Your parents are physicians. What have you taken from them?

Everything! But especially the concept of always being curious, always questioning. We often had debates at the dinner table. We didn't always agree, but there was always wonderful intellectual sparring. My father [Dr K Krishnan] would often play the devil's advocate, just to get me to think fast and defend my position on everything from politics to Harry Potter.

You have said your mother is particularly a big role model to you. Could you tell us more?

My mother [Dr Vinodini Krishnan] works at the VA hospital. The veterans as patients, I think, bring something extra with them. Their experiences have such a powerful impact on their health; there are so many psychological and social factors to keep in mind when treating them.

My mother plunges herself into her work fully, and cares for each patient holistically, with incredible sincerity. She's truly shaped the kind of doctor I'd like to be.

You have traveled a lot. In what way travel has transformed you?

I was very young when my parents moved to England. We must have moved about four times before I was six. In America, too, I lived in several states before we moved to Texas. I think I discovered a long ago that I am nomadic at heart. And I travel very light (laughs).

Traveling has made me quite adaptable and helped me to watch people in various circumstances.
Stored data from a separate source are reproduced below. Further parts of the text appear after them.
(* ===== verification/Routing.v ===== *)
(** * Routes

    The route tables of both servers ([router] in [mes-edge/src/http.rs] and
    [mes-cloud/src/http.rs], [routes] in the modules they nest) are written as in the
    sources: paths with [:name] for a segment that is captured, each with its handlers by
    method. Matching a request against a table is axum's, an interface here with the
    documented behaviour as laws; that it leaves no choice is a property of the tables. *)

From Stdlib Require Import Ascii.
From S2P Require Import Prelude Schema Sql.

Inductive Method := GET | HEAD | POST | PUT | DELETE | OtherMethod.

#[global] Instance Method_eq_dec : EqDecision Method.
Proof. solve_decision. Defined.

(** ** Patterns *)

Inductive Seg := Lit (s : string) | Var (name : string).

#[global] Instance Seg_eq_dec : EqDecision Seg.
Proof. solve_decision. Defined.

(** The text between the slashes. *)
Fixpoint split_slash (s : string) : list string :=
  match s with
  | EmptyString => [EmptyString]
  | String a s' =>
      if Ascii.eqb a "/"%char then EmptyString :: split_slash s'
      else match split_slash s' with
           | seg :: segs => String a seg :: segs
           | [] => [String a EmptyString]
           end
  end.

Definition seg_of (s : string) : Seg :=
  match s with
  | String a name => if Ascii.eqb a ":"%char then Var name else Lit s
  | EmptyString => Lit s
  end.

(** [/v1/orders/:id] and the like; the text before the first slash is empty. *)
Definition pattern (path : string) : list Seg := map seg_of (tail (split_slash path)).

(** A captured segment is not empty. *)
Fixpoint matches (p : list Seg) (path : list string) : bool :=
  match p, path with
  | [], [] => true
  | Lit s :: p', x :: path' => String.eqb s x && matches p' path'
  | Var _ :: p', x :: path' => negb (String.eqb x "") && matches p' path'
  | _, _ => false
  end.

Fixpoint captures (p : list Seg) (path : list string) : list string :=
  match p, path with
  | Lit _ :: p', _ :: path' => captures p' path'
  | Var _ :: p', x :: path' => x :: captures p' path'
  | _, _ => []
  end.

(** The path a client asks for, given the captured segments. *)
Fixpoint fill (p : list Seg) (args : list string) : list string :=
  match p, args with
  | [], _ => []
  | Lit s :: p', _ => s :: fill p' args
  | Var _ :: p', x :: args' => x :: fill p' args'
  | Var _ :: p', [] => "" :: fill p' []
  end.

Definition arity (p : list Seg) : nat :=
  length (select (λ s, match s with Var _ => true | Lit _ => false end) p).

(** ** Tables *)

(** Paths with their handlers by method. *)
Abbreviation Router H := (list (string * list (Method * H))).

(** [Router::nest]: the nested path [/] is the prefix itself. *)
Definition nest {H} (prefix : string) (sub : Router H) : Router H :=
  map (λ '(path, hs), (if String.eqb path "/" then prefix else String.append prefix path, hs))
    sub.

(** axum's choice of a route, and the percent-encoding of segments. *)
Class Axum := {
  pick : list (list Seg) → list string → option nat;
  percent_encode : string → string;
  percent_decode : string → option string
}.

(** A route is chosen among those that match, and there is one when any does. A segment that
    was encoded decodes to what it was. *)
Class AxumLaws (axum : Axum) : Prop := {
  pick_some ps path i : pick ps path = Some i → ∃ p, ps !! i = Some p ∧ matches p path = true;
  pick_none ps path p : pick ps path = None → p ∈ ps → matches p path = false;
  percent_decodes s : percent_decode (percent_encode s) = Some s;
  percent_nonempty s : percent_encode s = "" → s = ""
}.

Inductive Dispatched (H : Type) :=
  | Found (h : H) (captured : list string)
  | NotAllowed
  | Nowhere.
Arguments Found {H} h captured.
Arguments NotAllowed {H}.
Arguments Nowhere {H}.

(** A handler for GET also answers HEAD. *)
Definition handler_for {H} (m : Method) (hs : list (Method * H)) : option H :=
  let find m := snd <$> first_where (λ h, bool_decide (fst h = m)) hs in
  match find m with
  | Some h => Some h
  | None => if bool_decide (m = HEAD) then find GET else None
  end.

Definition route_to {axum : Axum} {H} (r : Router H) (m : Method) (path : list string) :
    Dispatched H :=
  match pick (map (λ x, pattern (fst x)) r) path with
  | None => Nowhere
  | Some i =>
      match r !! i with
      | None => Nowhere
      | Some (p, hs) =>
          match handler_for m hs with
          | Some h => Found h (captures (pattern p) path)
          | None => NotAllowed
          end
      end
  end.

(** ** Lemmas *)

Lemma captures_fill p args :
  length args = arity p → captures p (fill p args) = args.
Proof.
  revert args. induction p as [|[s|n] p IH]; intros args; simpl.
  - by destruct args.
  - apply IH.
  - destruct args as [|x args]; [done|]. simpl. intros [= H]. f_equal. by apply IH.
Qed.

Lemma matches_fill p args :
  length args = arity p → Forall (λ x, x ≠ ""%string) args → matches p (fill p args) = true.
Proof.
  revert args. induction p as [|[s|n] p IH]; intros args; simpl; [done|..].
  - rewrite String.eqb_refl. apply IH.
  - destruct args as [|x args]; [done|]. simpl. intros [= H] [Hx Hargs]%list.Forall_cons.
    apply String.eqb_neq in Hx. rewrite Hx. by apply IH.
Qed.

(** Whether some path matches both. *)
Fixpoint overlap (p q : list Seg) : bool :=
  match p, q with
  | [], [] => true
  | Lit s :: p', Lit s' :: q' => String.eqb s s' && overlap p' q'
  | Lit s :: p', Var _ :: q' | Var _ :: p', Lit s :: q' =>
      negb (String.eqb s "") && overlap p' q'
  | Var _ :: p', Var _ :: q' => overlap p' q'
  | _, _ => false
  end.

Lemma matches_overlap p q path :
  matches p path = true → matches q path = true → overlap p q = true.
Proof.
  revert q path. induction p as [|[s|n] p IH]; intros [|[s'|n'] q] [|x path]; simpl; try done;
    intros [Hp Hp']%andb_true_iff [Hq Hq']%andb_true_iff; rewrite (IH q path) by done;
    rewrite ?andb_true_r; try done.
  - rewrite String.eqb_eq in *. congruence.
  - by rewrite String.eqb_eq in Hp; subst.
  - by rewrite String.eqb_eq in Hq; subst.
Qed.

Fixpoint apart (ps : list (list Seg)) : bool :=
  match ps with
  | [] => true
  | p :: ps' => forallb (λ q, negb (overlap p q)) ps' && apart ps'
  end.

Lemma apart_unique ps i j p q path :
  apart ps = true → ps !! i = Some p → ps !! j = Some q →
  matches p path = true → matches q path = true → i = j.
Proof.
  revert i j. induction ps as [|p0 ps IH]; intros i j; [done|]. simpl.
  intros [Hf Ha]%andb_true_iff. rewrite forallb_forall in Hf.
  assert (∀ k r, ps !! k = Some r → matches p0 path = true → matches r path = true → False)
    as Hno.
  { intros k r Hk H0 H1. pose proof (matches_overlap _ _ _ H0 H1) as Ho.
    specialize (Hf r). rewrite Ho in Hf. 
    apply list_elem_of_lookup_2, list_elem_of_In in Hk. by apply Hf in Hk. }
  destruct i as [|i], j as [|j]; simpl; intros Hi Hj Hp Hq; simplify_eq; [done|..].
  - by destruct (Hno j q).
  - by destruct (Hno i p).
  - f_equal. by eapply IH.
Qed.

Section route_to.
Context `{Laws : !AxumLaws axum} {H : Type} (r : Router H).
Hypothesis Hapart : apart (map (λ x, pattern (fst x)) r) = true.

(** The route that matches is the one that is taken, whatever the others are. *)
Lemma route_to_at path m p hs :
  (p, hs) ∈ r → matches (pattern p) path = true →
  route_to r m path = match handler_for m hs with
                      | Some h => Found h (captures (pattern p) path)
                      | None => NotAllowed
                      end.
Proof.
  intros (j & Hj)%list_elem_of_lookup Hm. unfold route_to.
  assert (map (λ x, pattern (fst x)) r !! j = Some (pattern p)) as Hpj
    by (by rewrite list_lookup_fmap, Hj).
  destruct (pick _ path) as [i|] eqn:Ep.
  - destruct (pick_some _ _ _ Ep) as (q & Hq & Hmq).
    assert (i = j) as -> by (by eapply apart_unique). by rewrite Hj.
  - apply (pick_none _ _ (pattern p)) in Ep; [congruence|]. by eapply list_elem_of_lookup_2.
Qed.

Lemma route_to_found path m h args :
  route_to r m path = Found h args →
  ∃ p hs, (p, hs) ∈ r ∧ matches (pattern p) path = true ∧ handler_for m hs = Some h ∧
    args = captures (pattern p) path.
Proof.
  unfold route_to. destruct (pick _ path) as [i|] eqn:Ep; [|done].
  destruct (pick_some _ _ _ Ep) as (q & Hq & Hmq).
  rewrite list_lookup_fmap in Hq. destruct (r !! i) as [[p hs]|] eqn:Ei; [|done].
  injection Hq as <-. destruct (handler_for m hs) as [h'|] eqn:Eh; [|done].
  intros [= <- <-]. exists p, hs. split; [by eapply list_elem_of_lookup_2|done].
Qed.

Lemma route_to_fill m p hs h args :
  (p, hs) ∈ r → handler_for m hs = Some h → length args = arity (pattern p) →
  Forall (λ x, x ≠ ""%string) args → route_to r m (fill (pattern p) args) = Found h args.
Proof.
  intros Hin Hh Hl Hne. rewrite (route_to_at _ m p hs Hin) by by apply matches_fill.
  by rewrite Hh, captures_fill.
Qed.
End route_to.

(** ** Addresses *)

Lemma handler_for_elem {H} m (hs : list (Method * H)) h :
  handler_for m hs = Some h → ∃ m', (m', h) ∈ hs ∧ (m' = m ∨ m = HEAD ∧ m' = GET).
Proof.
  unfold handler_for. intros Hh.
  assert (∀ m', snd <$> first_where (λ h, bool_decide (fst h = m')) hs = Some h →
    (m', h) ∈ hs) as Hf.
  { intros m' ([m0 h0] & Hw & E)%fmap_Some. apply first_where_Some in Hw as [Hm Hin].
    apply bool_decide_eq_true in Hm. simpl in *. by subst. }
  destruct (first_where _ hs) as [x|] eqn:E; simpl in Hh.
  - exists m. split; [|by left]. apply Hf. by rewrite E.
  - case_bool_decide; [|done]. exists GET. split; [by apply Hf|by right].
Qed.

Lemma matches_literal ss path : matches (map Lit ss) path = true → path = ss.
Proof.
  revert path. induction ss as [|s ss IH]; intros [|x path]; simpl; try done.
  intros [->%String.eqb_eq H]%andb_true_iff. f_equal. by apply IH.
Qed.

Section address.
Context `{!EqDecision H} (r : Router H).

(** The endpoint is what the table has for the method at the path. *)
Definition serves_at (ep : H) (at_ : Method * string) : bool :=
  existsb (λ '(p, hs), String.eqb (snd at_) p && bool_decide (handler_for (fst at_) hs = Some ep))
    r.

(** A property of the entries of the table, as a test, holds of the one that is taken. *)
Definition throughout (f : list Seg → Method → H → bool) : bool :=
  forallb (λ x, forallb (λ h, f (pattern (fst x)) (fst h) (snd h)) (snd x)) r.

Lemma throughout_found `{!AxumLaws axum} f m path ep captured :
  throughout f = true → route_to r m path = Found ep captured →
  ∃ p m', matches p path = true ∧ f p m' ep = true ∧ (m' = m ∨ m = HEAD ∧ m' = GET).
Proof.
  intros Hf (p & hs & Hin & Hm & Hh & _)%route_to_found.
  apply handler_for_elem in Hh as (m' & Hh & Hm'). exists (pattern p), m'.
  split; [done|]. split; [|done].
  pose proof (proj1 (forallb_forall _ _) Hf (p, hs) (proj1 (list_elem_of_In _ _) Hin)) as Hp.
  exact (proj1 (forallb_forall _ _) Hp (m', ep) (proj1 (list_elem_of_In _ _) Hh)).
Qed.

Lemma serves_at_route `{!AxumLaws axum} ep m p args :
  apart (map (λ x, pattern (fst x)) r) = true → serves_at ep (m, p) = true →
  length args = arity (pattern p) → Forall (λ x, x ≠ ""%string) args →
  route_to r m (fill (pattern p) args) = Found ep args.
Proof.
  intros Hap ([p' hs] & Hin & [Hp Hh]%andb_true_iff)%existsb_exists Hl Hne. simpl in *.
  apply String.eqb_eq in Hp as <-. apply bool_decide_eq_true in Hh.
  apply (route_to_fill _ Hap m p hs); [by apply list_elem_of_In|done..].
Qed.
End address.

(** ** Matching as a first-match search *)

Fixpoint pick_first (ps : list (list Seg)) (path : list string) : option nat :=
  match ps with
  | [] => None
  | p :: ps' => if matches p path then Some 0%nat else S <$> pick_first ps' path
  end.

(** Segments of plain characters need no encoding; here none is done. *)
Definition sample_axum : Axum := {|
  pick := pick_first; percent_encode := λ s, s; percent_decode := Some
|}.

Lemma sample_axum_laws : AxumLaws sample_axum.
Proof.
  split; [| |done|done].
  - intros ps path. induction ps as [|p ps IH]; simpl; intros i; [done|].
    destruct (matches p path) eqn:Em; [intros [= <-]; by exists p|].
    destruct (pick_first ps path) as [j|] eqn:Ej; simpl; [|done]. intros [= <-].
    by apply IH.
  - intros ps path p. induction ps as [|q ps IH]; simpl; [by intros _ ?%elem_of_nil|].
    destruct (matches q path) eqn:Em; [done|]. destruct (pick_first ps path) eqn:Ep; [done|].
    intros _ [->|Hin]%elem_of_cons; [done|by apply IH].
Qed.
I learned from my parents to look at patients as people first, and my travels have further instilled that thought in me.

If you weren't going to be a physician what would you like to do?

I think I would be a professor of English literature.

And surely you would be interested in writing books. What would you be more interested in? Fiction or non-fiction?

Of course. But I am not sure whether I would write fiction or non-fiction at first.

Are you religious?

I was raised in a Hindu home but it was never ritualistic Hinduism. Growing up, I had some serious concerns about religious institutions and I still have them. But, recently, I have been drawn to the metaphysical and philosophical aspects of the Hindu religion.

How did you start on it?

I had taken a course in world religion at the university and that led me to think and read more about Hinduism. I began to be interested in its eclectic nature. I think that it is an essentially forgiving religion: it privileges many other religious traditions as equally good ways to reach the final destination. And it's very poetic!

I think it's extremely important to remember that pluralistic aspect of Hinduism, especially nowadays, when there is so much division.

What is the best thing you like about medicine as a profession?

I don't think you can be bored in medicine. It is a wonderful way to serve other people and a field in which there is much scope for transformation. But, most of all, it is the constant challenge of it that draws me; every day, with each different patient, a new narrative unravels before your eyes.

And the worst thing?

Because medicine is so much more than just hard science, it lends itself to holistic treatment: the body, mind, soul, and spirit. But this can also leave it open to corruption by so many different influences.

Medicine is no longer just the relationship between the doctor and the patient: a doctor must think about economic, political, and many other factors while simultaneously placing the patient's interest above everything else. This is a huge challenge.